Norway Plans Occupational Pensions Overhaul
29 June 2012 (PLANSPONSOREurope.com) - Norwegian plan sponsors face overhauling current occupational pension arrangements due to new proposals for new collective pension insurance agreements submitted by the country’s Banking Law Commission.
The Banking Law Commission has submitted a report today about a proposal for new collective pension insurance arrangements to the country’s Ministry of Finance.
Two years ago, the Banking Law Commission was asked to investigate and propose amendments to the Companies Act, Defined Contribution Pension Act, as well as mandatory and laws governing individual pension schemes.

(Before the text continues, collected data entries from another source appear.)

Lemma pause_run_spaced fists :
  forall (t : nat) (app : SnakeGameApp),
    let ticks := snd (pause_run t fists app) in
    spaced 30 ticks /\
    Forall (fun k => (t + Z.to_nat (pause_gesture_cooldown app) <= k
                      < t + length fists)%nat /\
                     nth_error fists (k - t) = Some true) ticks.
Proof.
  induction fists as [| f fists IH]; intros t app; cbn zeta.
  - cbn. split; [exact I | constructor].
  - cbn [pause_run].
    pose proof (handle_pause_gesture_step f app) as Hstep.
    destruct (handle_pause_gesture f app) as [app1 toggled].
    destruct Hstep as (_ & _ & Hon & Hoff).
    specialize (IH (S t) app1). cbn zeta in IH.
    destruct (pause_run (S t) fists app1) as [app2 ticks]. cbn [snd] in *.
    destruct IH as [Hsp Hall]. destruct toggled.
    + destruct (Hon eq_refl) as (-> & Hle & Hcd & _). rewrite Hcd in Hall.
      split.
      * apply spaced_cons; [| exact Hsp].
        eapply Forall_impl; [| exact Hall]. cbn. intros k [Hk _].
        change (Z.to_nat 29) with 29%nat in Hk. lia.
      * constructor.
        -- replace (Z.to_nat (pause_gesture_cooldown app)) with 0%nat by lia.
           cbn [length]. replace (t - t)%nat with 0%nat by lia.
           split; [lia | reflexivity].
        -- eapply Forall_impl; [| exact Hall]. cbn. intros k [Hk Hnth].
           change (Z.to_nat 29) with 29%nat in Hk. split; [lia |].
           replace (k - t)%nat with (S (k - S t)) by lia. exact Hnth.
    + destruct (Hoff eq_refl) as (_ & _ & Hcd). split; [exact Hsp |].
      eapply Forall_impl; [| exact Hall]. cbn. intros k [Hk Hnth].
      rewrite Hcd in Hk.
      destruct (Z.ltb_spec 0 (pause_gesture_cooldown app)).
      * split; [lia |].
        replace (k - t)%nat with (S (k - S t)) by lia. exact Hnth.
      * split; [lia |].
        replace (k - t)%nat with (S (k - S t)) by lia. exact Hnth.
Qed.

(** X15: whatever the fist verdicts of a run of frames, two calls of
    [toggle_pause] are never less than 30 frames apart; a call falls
    only on a frame with a fist, and none falls before the cooldown
    pending at the start has run out. *)
Theorem pause_toggles_are_spaced (fists : list bool) (app : SnakeGameApp) :
  spaced 30 (toggle_ticks fists app) /\
  Forall (fun k => (1 + Z.to_nat (pause_gesture_cooldown app) <= k
                    <= length fists)%nat /\
                   nth_error fists (k - 1) = Some true)
         (toggle_ticks fists app).
Proof.
  unfold toggle_ticks.
  destruct (pause_run_spaced fists 1 app) as [Hsp Hall]. split; [exact Hsp |].
  eapply Forall_impl; [| exact Hall]. cbn. intros k [Hk Hnth].
  split; [lia | exact Hnth].
Qed.

(** ** Keys *)

Lemma reset_then_start cfg g rng g' rng' :
  reset_game cfg g rng = Ok (g', rng') ->
  exists cols rows c,
    get_grid_dimensions cfg = Ok (cols, rows) /\
    start_game g' = mkSnakeGame PLAYING 0 (high_score g) 0 1%Q
                                (start_snake cols rows) RIGHT RIGHT c.
Proof.
  intro H. apply reset_game_inv in H.
  destruct H as (cols & rows & c & Hd & _ & ->). exists cols, rows, c.
  split; [exact Hd | reflexivity].
Qed.

Lemma keyboard_by_key cfg k app rng :
  (Z.land k 255 = 32 ->
   (state (game app) = MENU ->
    _handle_keyboard_input cfg k app rng
    = Ok (set_game (set_state PLAYING (game app)) app, rng)) /\
   (state (game app) = GAME_OVER ->
    forall app' rng',
      _handle_keyboard_input cfg k app rng = Ok (app', rng') ->
      exists cols rows c,
        get_grid_dimensions cfg = Ok (cols, rows) /\
        app' = set_game (mkSnakeGame PLAYING 0 (high_score (game app)) 0 1%Q
                                     (start_snake cols rows) RIGHT RIGHT c) app) /\
   (state (game app) = PLAYING \/ state (game app) = PAUSED ->
    _handle_keyboard_input cfg k app rng = Ok (app, rng))) /\
  (Z.land k 255 = 113 ->
   _handle_keyboard_input cfg k app rng = Ok (set_running false app, rng)) /\
  (Z.land k 255 <> 32 -> Z.land k 255 <> 113 ->
   _handle_keyboard_input cfg k app rng = Ok (app, rng)) /\
  _handle_keyboard_input cfg (k mod 256) app rng
  = _handle_keyboard_input cfg k app rng.
Proof.
  unfold _handle_keyboard_input. repeat split.
  - intros Hs. rewrite H, Hs. cbn. unfold start_game. now rewrite Hs.
  - intros Hs app' rng' Hk. rewrite H, Hs in Hk. cbn in Hk.
    inv_bind Hk. destruct a as [g1 rng1]. inversion Hk; subst.
    destruct (reset_then_start _ _ _ _ _ Hc) as (cols & rows & c & Hd & ->).
    eauto.
  - intros [Hs | Hs]; rewrite H, Hs; reflexivity.
  - intros ->. reflexivity.
  - intros H32 H113.
    destruct (Z.eqb_spec (Z.land k 255) 113); [contradiction |].
    destruct (Z.eqb_spec (Z.land k 255) 32); [contradiction |]. reflexivity.
  - replace (Z.land (k mod 256) 255) with (Z.land k 255); [reflexivity |].
    change 255 with (Z.ones 8). rewrite !Z.land_ones by lia.
    change (2 ^ 8) with 256. now rewrite Z.mod_mod by lia.
Qed.

(** X16: what the keys do.  The space bar starts a game from MENU: the
    state becomes PLAYING and nothing else changes.  From GAME_OVER it
    starts a fresh game, and does return when the draws offer a free
    cell: the state is PLAYING, the score 0, the frame counter 0, the
    snake the three initial cells heading RIGHT, the food off the snake,
    the high score kept.  On a game PLAYING or PAUSED it does nothing.
    The key q clears [running] and leaves the game alone.  Any other
    key, and no key, changes nothing.  Only the low eight bits of what
    [cv2.waitKey] returns count. *)
Theorem keys_start_restart_quit cfg k app rng :
  ((Z.land k 255 = 32 ->
    (state (game app) = MENU ->
     _handle_keyboard_input cfg k app rng
     = Ok (set_game (set_state PLAYING (game app)) app, rng)) /\
    (state (game app) = GAME_OVER ->
     forall app' rng',
       _handle_keyboard_input cfg k app rng = Ok (app', rng') ->
       exists cols rows c,
         get_grid_dimensions cfg = Ok (cols, rows) /\
         app' = set_game (mkSnakeGame PLAYING 0 (high_score (game app)) 0 1%Q
                                      (start_snake cols rows) RIGHT RIGHT c) app) /\
    (state (game app) = PLAYING \/ state (game app) = PAUSED ->
     _handle_keyboard_input cfg k app rng = Ok (app, rng))) /\
   (Z.land k 255 = 113 ->
    _handle_keyboard_input cfg k app rng = Ok (set_running false app, rng)) /\
   (Z.land k 255 <> 32 -> Z.land k 255 <> 113 ->
    _handle_keyboard_input cfg k app rng = Ok (app, rng)) /\
   _handle_keyboard_input cfg (k mod 256) app rng
   = _handle_keyboard_input cfg k app rng) /\
  (Z.land k 255 = 32 ->
   state (game app) = MENU ->
   exists app',
     _handle_keyboard_input cfg k app rng = Ok (app', rng) /\
     state (game app') = PLAYING /\
     snake (game app') = snake (game app) /\
     food (game app') = food (game app) /\
     score (game app') = score (game app) /\
     high_score (game app') = high_score (game app) /\
     direction (game app') = direction (game app) /\
     running app' = running app /\
     pause_gesture_cooldown app' = pause_gesture_cooldown app /\
     hand_tracker app' = hand_tracker app) /\
  (Z.land k 255 = 32 ->
   state (game app) = GAME_OVER ->
   (forall app' rng',
       _handle_keyboard_input cfg k app rng = Ok (app', rng') ->
       state (game app') = PLAYING /\
       score (game app') = 0 /\
       frame_count (game app') = 0 /\
       high_score (game app') = high_score (game app) /\
       direction (game app') = RIGHT /\
       next_direction (game app') = RIGHT /\
       (exists cols rows,
           get_grid_dimensions cfg = Ok (cols, rows) /\
           snake (game app') = start_snake cols rows) /\
       ~ In (food (game app')) (snake (game app')) /\
       running app' = running app /\
       pause_gesture_cooldown app' = pause_gesture_cooldown app /\
       hand_tracker app' = hand_tracker app) /\
   (forall cols rows,
       get_grid_dimensions cfg = Ok (cols, rows) ->
       offers_free_cell cfg (start_snake cols rows) rng ->
       exists app' rng',
         _handle_keyboard_input cfg k app rng = Ok (app', rng') /\
         state (game app') = PLAYING /\
         score (game app') = 0 /\
         high_score (game app') = high_score (game app) /\
         snake (game app') = start_snake cols rows)) /\
  (Z.land k 255 = 113 ->
   exists app',
     _handle_keyboard_input cfg k app rng = Ok (app', rng) /\
     running app' = false /\
     game app' = game app /\
     pause_gesture_cooldown app' = pause_gesture_cooldown app /\
     hand_tracker app' = hand_tracker app).
Proof.
  split; [apply keyboard_by_key |].
  split; [| split].
  - intros Hk Hs. eexists. split.
    + unfold _handle_keyboard_input. rewrite Hk, Hs. reflexivity.
    + unfold start_game. rewrite Hs. cbn. auto 12.
  - intros Hk Hs.
    assert (Hrun : _handle_keyboard_input cfg k app rng =
                   ('(g, rng') <- reset_game cfg (game app) rng ;;
                    Ok (set_game (start_game g) app, rng'))).
    { unfold _handle_keyboard_input. rewrite Hk, Hs. reflexivity. }
    split.
    + intros app' rng' H. rewrite Hrun in H. inv_bind H.
      destruct a as [g1 rng1]. inversion H; subst app' rng'. clear H.
      pose proof Hc as Hinv. apply reset_game_inv in Hinv.
      destruct Hinv as (cols & rows & c & Hd & Hsp & ->).
      apply _spawn_food_free in Hsp.
      cbn. repeat split; try reflexivity; [eauto | exact Hsp].
    + intros cols rows Hd Hfree.
      destruct (reset_game_returns cfg (game app) rng cols rows Hd Hfree)
        as (c & rng' & Hreset).
      eexists; eexists. split.
      * rewrite Hrun, Hreset. reflexivity.
      * cbn. auto.
  - intros Hk. eexists. split.
    + unfold _handle_keyboard_input. rewrite Hk. reflexivity.
    + cbn. auto.
Qed.

(** ** One pass of the loop *)

(** The body of the loop, stage by stage. *)
Lemma loop_body_stages cfg fr app rng :
  loop_body cfg fr app rng =
  (let tracker :=
     fst (detect_hand cfg (frame_w fr) (frame_h fr) (index_tip fr)
                      (hand_tracker app)) in
   let app1 :=
     fst (handle_pause_gesture (is_fist fr) (set_hand_tracker tracker app)) in
   let g1 :=
     update_direction cfg (get_smoothed_position tracker) (game app1) in
   '(g, rng') <- update cfg g1 rng ;;
   _handle_keyboard_input cfg (waitKey fr) (set_game g app1) rng').
Proof.
  unfold loop_body.
  destruct (detect_hand cfg (frame_w fr) (frame_h fr) (index_tip fr)
                        (hand_tracker app)) as [tracker out].
  cbn [fst]. cbn [set_hand_tracker hand_tracker].
  destruct (handle_pause_gesture (is_fist fr) _) as [app1 toggled]. cbn [fst].
  destruct (get_smoothed_position tracker); reflexivity.
Qed.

In the report the commission emphasises establishing a system of insurance-based pension schemes that are adapted to the main principles of the new National Insurance and financial and economic challenges such as pension funds and trusts have faced in the last 10 to 15 years in relation to the maintenance, financing and protection of defined benefit pension schemes.
The bill contains two options for controlling cost and risk sharing in the individual pension plan between the pension scheme, enterprises and workers. The models allow for “considerable” flexibility in the design of the individual pension plan. A standard model will enable plan sponsors to provide for employees' retirement at the same level and with some of the same properties as that of current defined benefit pension schemes. The second model is designed for enterprises that will provide for employees retirement at an annual payment predictability, without supplements and without the variable – or as little as possible – to trigger the requirements for the recognition of future pension liabilities in the entity's financial statements.
The report will be circulated with the three-month deadline. The Ministry intends to submit a bill during Winter 2012/2013.